Program Solicitation: NSF 20-512
Letter of Intent Due Dates (required): December 20, 2019
Full Proposal Deadline: February 6, 2020
Understanding the Rules of Life (URoL): Predicting Phenotype is one of NSF’s 10 Big Ideas and is focused on predicting the set of observable characteristics (phenotype) from the genetic makeup of the individual and the nature of its environment. The development of new research tools has revolutionized our ability to manipulate and investigate the genome and to measure multiple aspects of biological, physical, and social environments. The opportunity now is to assimilate this new information into causal, mechanistic, and/or predictive relationships among the genomic and epigenetic makeup, the environmental experience, and the phenotypic characteristics of biological systems. These relationships are the basis for the Rules of Life – the theoretical constructs that explain and predict the characteristics of living systems, from molecular and sub-cellular components, to cells, whole organisms, communities and biomes.
Successful projects of the URoL:Epigenetics Program are expected to use complementary, interdisciplinary approaches to investigate how epigenetic phenomena lead to emergent properties that explain the fundamental behavior of living systems. Ultimately, successful projects should identify general principles (“rules”) that underlie biological phenomena within or across scales of size, complexity (e.g., molecular, cellular, organismal, population) and time (from sub-second to geologic) in taxa from anywhere within the tree of life, including humans. URoL:Epigenetics projects must integrate perspectives and research approaches from more than one research discipline (e.g., biology, chemistry, computer science, engineering, geology, mathematics, physics, social and behavioral sciences). The interdisciplinary scope of URoL:Epigenetics projects also provides unique training and outreach possibilities to train the next generation of scientists in a diversity of approaches and to engage society more generally.
The URoL:Epigenetics Program offers two submission tracks: Track 1 – for projects with a total budget of up to $500,000 and an award duration of up to 3 years, and Track 2 – for projects with a total budget of up to $3,000,000 and award duration of up to 5 years.
The URoL:Epigenetics Program includes participation from the Directorates for Biological Sciences (BIO), Computer and Information Science and Engineering (CISE), Education and Human Resources (EHR), Engineering (ENG), Geosciences (GEO), Mathematical and Physical Sciences (MPS), Social, Behavioral, and Economic Sciences (SBE), and the Office of Integrative Activities (OIA) at the National Science Foundation. The goals of the program are to foster crosscutting, interdisciplinary research on the epigenetic regulation of organismal phenotypes that integrates perspectives and research approaches from more than one of these directorates. This program aims to support projects that would not traditionally be supported through regular core programs of the participating directorates and offices. To that end, all proposals submitted to this program should identify two or more diverse and complementary disciplines involved, and how the project integrates them via interdisciplinary approaches.
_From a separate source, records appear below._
(* ===== verification/Traces.v ===== *)
(** * Reasoning about runs

    Rules for the monad of [Effects]: [runs m Q] says that every run of [m],
    on every platform state, ends with an outcome and a trace that satisfy
    [Q].  On top of it, the compositional properties that the components
    share: [terminates] (no loop runs out of fuel), [emits] (every event of
    the trace satisfies a predicate), [costs] (a passing run has a given
    number of events of a kind), [keeps] (a monitor over the trace ends in the
    state it started in).  Their rules are hints of the database [netz]. *)

From Stdlib Require Import ZArith Lia.
From stdpp Require Import base list option strings gmultiset.
From S2P Require Import Prelude PyValues Effects.
Local Open Scope Z_scope.

Section runs.
  Context {W : Type}.

Definition runs {A} (m : M W A) (Q : outcome A -> trace -> Prop) : Prop :=
    forall w o w' t, m w = (o, w', t) -> Q o t.

Lemma runs_mono {A} (m : M W A) (P Q : outcome A -> trace -> Prop) :
    runs m P -> (forall o t, P o t -> Q o t) -> runs m Q.
Proof. intros Hm HPQ w o w' t Hr. eauto. Qed.

Lemma runs_and {A} (m : M W A) (P Q : outcome A -> trace -> Prop) :
    runs m P -> runs m Q -> runs m (fun o t => P o t /\ Q o t).
Proof. intros HP HQ w o w' t Hr. eauto. Qed.

Lemma runs_ret {A} (a : A) (Q : outcome A -> trace -> Prop) :
    Q (Ok a) [] -> runs (mret a) Q.
Proof. by intros ? w o w' t [= <- <- <-]. Qed.

Lemma runs_raise {A} e (Q : outcome A -> trace -> Prop) :
    Q (Raise e) [] -> runs (raise e) Q.
Proof. by intros ? w o w' t [= <- <- <-]. Qed.

Lemma runs_lift {A} (r : result A) (Q : outcome A -> trace -> Prop) :
    Q (of_result r) [] -> runs (lift r) Q.
Proof. by intros ? w o w' t [= <- <- <-]. Qed.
Appropriate approaches for URoL:Epigenetics projects include, but are not limited to:
- The use of cellular engineering and physical-chemical approaches to manipulate molecular and cellular components to understand cellular and organismal responses to environmental change;
- Investigation of physical, and chemical interactions that underlie epigenetic changes in the structure, packing, function, and dynamics of DNA, RNA and proteins;
- Development/ application of artificial intelligence to identify patterns that reveal the underlying principles to explain how environmental influences on the epigenome lead to phenotypic outcomes;
- Leveraging of existing experimental, observational or survey datasets to model or analyze relationships among environment, epigenetic processes, and phenotype, including across populations, species, or ecosystems;
- The use of interdisciplinary biological, mathematical, computational, social and behavioral science methods to predict relationships among epigenetic mechanisms; physical, physiological and behavioral phenotypes; physical, social and built environments; and emergent properties at organismal and supra-organismal levels.